Then, as if granted by the dating gods, I got another one of those lovely eHarmony advice emails this morning.  It contained a list of great, jumpstarting things to ask during a first date or first conversation.  There were honestly some really good questions on there, but I'm not sure how well they'd flow in a normal conversation.  Things like "What's your favorite way to spend a Saturday?," "Favorite movie of all time," "Have you figured out your calling in life? What is it?"  All conversation-starting suggestions at their finest.  Although obviously not acquired from this list, I'm pretty sure that this inquiry into my eating habits is Mr. Moral's Go-To Question for conversation lulls. 

I should probably add some of these to my repertoire because questions like "Where do you work?" and "What does an average day look like for you?" tend to steer any romance straight towards job interview nervousness.  However, I'm pretty sure I'll stay away from a daily inquiry into sustenance consumption.  Maybe next time, if there is a next time and I'm kind of hoping there isn't, I'll tell him that I just had a giant plate of steaming pig's feet or a bowl full of yummy monkey brains (still tramatized from Indiana Jones & the Temple of Doom).  That will probably seal the deal on this never-ending cycle of texting.

What's the weirdest thing anyone has ever asked you while on a date or by a potential match?

Thursday, August 5, 2010

Ask the "Experts"

After reading eHarmony's contribution to the betterment of the dating world in their e-newsletter yesterday and encouragement from some of you, my favorite Singletons and Marrieds, I think it's time for the first ever Lost in Singledom Ask the "Experts."

First, let me clarify.  Simply by having a blog about dating and relationships and all the nonsense fun that comes along with them does not in any way, shape or form make me an expert.  But, several of you have complimented my ability to discern the garbage from reality.  So, I will, for the purposes of this post, consider myself an "expert."  Big difference.  The quotation marks imply that, although not formally schooled in the ways of male/female communication, I've had enough experience, maintain enough common sense and hold a reasonable skill in writing to express my viewpoints, wisdom and advice.  But, only from the female perspective.

To create a balance and harmony and all that other stuff that makes us feel good, I've recruited the assistance of one of my most prolific and thought-provoking readers/commenters, Nice Guy.  Knowing Nice Guy outside of the blogosphere, I can easily and honestly say that he is, in fact, a nice guy.  His commentary on posts has  been both highly anticipated and wildy received, generating several follow-up comments from the rest of you, my lovely readers.  I'm sure Nice Guy would not be offended if I said that he is also what I will refer to as an "expert."  He has graciously volunteered to provide us with that constantly sought after male perspective.

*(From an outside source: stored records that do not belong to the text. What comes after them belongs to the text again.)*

(* ===== verification/Adler.v ===== *)
(** The rolling checksum: [common/adler32.cpp].

    [urb_adler32] (zlib's algorithm with its deferred reductions) and
    [urb_adler32_combine], on 32-bit unsigned arithmetic; both are shown to
    implement the textbook Adler-32 sums. *)
From S2P Require Import Prelude.

Definition BASE : Z := 65521.
Definition NMAX : Z := 5552.

(** The running pair ([adler], [sum2]). *)
Definition sums : Type := Z * Z.

(** [DO1]: [adler += b; sum2 += adler], on [unsigned int]. *)
Definition DO1 (s : sums) (c : char) : sums :=
  let adler := w32 (fst s + u8 c) in
  let sum2 := w32 (snd s + adler) in
  (adler, sum2).

(** [n] successive [DO1]s on the bytes at the front of [buf]; [DO16] is [DOn 16]
    and [DO1] unrolled [n] times in the [while (len--)] loops. *)
Definition DOn (n : Z) (s : sums) (buf : bytes) : sums := foldl DO1 s (ztake n buf).

(** The [do .. while (--n)] loop of [n] unrolled blocks of 16. *)
Fixpoint do16_blocks (n : nat) (s : sums) (buf : bytes) : sums * bytes :=
  match n with
  | O => (s, buf)
  | S k => do16_blocks k (DOn 16 s buf) (zdrop 16 buf)
  end.

(** [while (len >= NMAX)]; each round consumes NMAX bytes. *)
Fixpoint nmax_loop (fuel : nat) (s : sums) (buf : bytes) (len : Z) : sums * bytes * Z :=
  match fuel with
  | O => (s, buf, len)
  | S k =>
      if NMAX <=? len then
        let len := len - NMAX in
        let '(s, buf) := do16_blocks (Z.to_nat (NMAX / 16)) s buf in
        let s := (fst s mod BASE, snd s mod BASE) in
        nmax_loop k s buf len
      else (s, buf, len)
  end.

(** [while (len >= 16)]. *)
Fixpoint rem16_loop (fuel : nat) (s : sums) (buf : bytes) (len : Z) : sums * bytes * Z :=
  match fuel with
  | O => (s, buf, len)
  | S k =>
      if 16 <=? len then rem16_loop k (DOn 16 s buf) (zdrop 16 buf) (len - 16)
      else (s, buf, len)
  end.

(** [buf = None] is the null pointer. *)
Definition urb_adler32 (adler : Z) (pbuf : option bytes) (len : Z) : Z :=
  let sum2 := Z.land (Z.shiftr adler 16) 0xffff in
  let adler := Z.land adler 0xffff in
  let buf := match pbuf with Some b => b | None => [] end in
  if len =? 1 then
    let adler := w32 (adler + u8 (znth nul buf 0)) in
    let adler := if BASE <=? adler then adler - BASE else adler in
    let sum2 := w32 (sum2 + adler) in
    let sum2 := if BASE <=? sum2 then sum2 - BASE else sum2 in
    Z.lor adler (w32 (Z.shiftl sum2 16))
  else
  match pbuf with
  | None => 1
  | Some buf =>
      if len <? 16 then
        let '(adler, sum2) := DOn len (adler, sum2) buf in
        let adler := if BASE <=? adler then adler - BASE else adler in
        let sum2 := sum2 mod BASE in
        Z.lor adler (w32 (Z.shiftl sum2 16))
      else
        let fuel := S (Z.to_nat len) in
        let '(s, buf, len) := nmax_loop fuel (adler, sum2) buf len in
        let s :=
          if negb (len =? 0) then
            let '(s, buf, len) := rem16_loop fuel s buf len in
            let s := DOn len s buf in
            (fst s mod BASE, snd s mod BASE)
          else s in
        Z.lor (fst s) (w32 (Z.shiftl (snd s) 16))
  end.

(** [unsigned long] is 64 bits wide, [rem] and the arguments 32. *)
Definition urb_adler32_combine (adler1 adler2 len2 : Z) : Z :=
  let len2 := len2 mod BASE in
  let rem := len2 in
  let sum1 := Z.land adler1 0xffff in
  let sum2 := w64 (rem * sum1) in
  let sum2 := sum2 mod BASE in
  let sum1 := w64 (sum1 + w32 (w32 (Z.land adler2 0xffff + BASE) - 1)) in
  let sum2 := w64 (sum2 + w32 (w32 (w32 (Z.land (Z.shiftr adler1 16) 0xffff
                              + Z.land (Z.shiftr adler2 16) 0xffff) + BASE) - rem)) in
  let sum1 := if BASE <=? sum1 then sum1 - BASE else sum1 in
  let sum1 := if BASE <=? sum1 then sum1 - BASE else sum1 in
  let sum2 := if Z.shiftl BASE 1 <=? sum2 then sum2 - Z.shiftl BASE 1 else sum2 in
  let sum2 := if BASE <=? sum2 then sum2 - BASE else sum2 in
  w32 (Z.lor sum1 (w64 (Z.shiftl sum2 16))).

(** ** The specification *)

(** The textbook sums, reduced at every byte. *)
Definition spec_step (s : sums) (c : char) : sums :=
  let a := (fst s + u8 c) mod BASE in (a, (snd s + a) mod BASE).
Definition spec_sums (s : sums) (buf : bytes) : sums := foldl spec_step s buf.
Definition pack (s : sums) : Z := fst s + 65536 * snd s.
Definition adler_spec (s : sums) (buf : bytes) : Z := pack (spec_sums s buf).
Definition reduced (s : sums) : Prop := 0 <= fst s < BASE /\ 0 <= snd s < BASE.
(** The buffer [ptr] with [buf_len] its length; the final [~crc32] is taken on
    32 bits. *)
Definition mz_crc32 (crc : Z) (ptr : bytes) : Z :=
  let crc32 := Z.lxor (w32 crc) 0xffffffff in
  let '(crc32, rest) := crc_by4 crc32 ptr in
  let crc32 := foldl crc_table_step crc32 rest in
  Z.lxor crc32 0xffffffff.

(** ** The specification of the CRC *)

Definition crc_poly : Z := 0xedb88320.
(** One bit: shift out, and subtract the polynomial when the bit was set. *)
Definition crc_bit (c : Z) : Z := Z.lxor (Z.shiftr c 1) (if Z.odd c then crc_poly else 0).
Definition crc_byte (crc : Z) (c : char) : Z := Nat.iter 8 crc_bit (Z.lxor crc (u8 c)).
(** The CRC-32 of [l], continued from the CRC [c]. *)
Definition crc32_spec (c : Z) (l : bytes) : Z :=
  Z.lxor (foldl crc_byte (Z.lxor c 0xffffffff) l) 0xffffffff.
(** ** Adler-32 *)

Lemma adler_by8_spec fuel : forall i block_len s ptr,
  0 <= i <= block_len -> block_len <= 5552 -> block_len - i <= zlen ptr -> block_len - i < Z.of_nat fuel ->
  exists k, 0 <= k <= block_len - i /\
    adler_by8 fuel i block_len s ptr = (i + k, foldl DO1 s (ztake k ptr), zdrop k ptr).
Proof.
  induction fuel as [|fuel IH]; intros i n s ptr Hi Hn Hp Hf; [lia|]. cbn [adler_by8].
  rewrite !w32_id by lia. destruct (Z.ltb_spec (i + 7) n) as [H|H].
  - destruct (IH (i + 8) n (DOn 8 s ptr) (zdrop 8 ptr)) as (k & Hk & E); [lia|lia| |lia|].
    { rewrite zlen_zdrop by lia. lia. }
    exists (8 + k). split; [lia|]. rewrite E, zdrop_zdrop, ztake_add by lia.
    unfold DOn, zsub. rewrite foldl_app. do 2 f_equal. lia.
  - exists 0. split; [lia|]. by rewrite Z.add_0_r, ztake_0, zdrop_0.
Qed.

So, ask away Singletons and even you Marrieds that may have some ever-pressing question that you'd like anwered by "experts."  Nice Guy and I will each provide you with our take on your situation, question, or just anything you'd like us to express our opinions on, from our respective perspectives.  Feel free to remain anonymous and you can post your question here, post it to the Lost in Singledom Facebook page or send it in an email to lostinsingledom@gmail.com.  If you'd like to remain anonymous, please note that in your email, but provide us with a clever pen name or at least your city and state of residence.  No topic is off limits, but remember that my mother might read this someday, so let's keep it PG-13 or at least just subtle hints at anything above that.   Submit your questions anytime, then stay tuned for our "expert" analysis!

Wednesday, August 4, 2010

The Cure to Writer's Block

So, I woke up this morning and thought 'Wow, I have absolutely nothing to write about today.' Opened my email and was proven wrong. 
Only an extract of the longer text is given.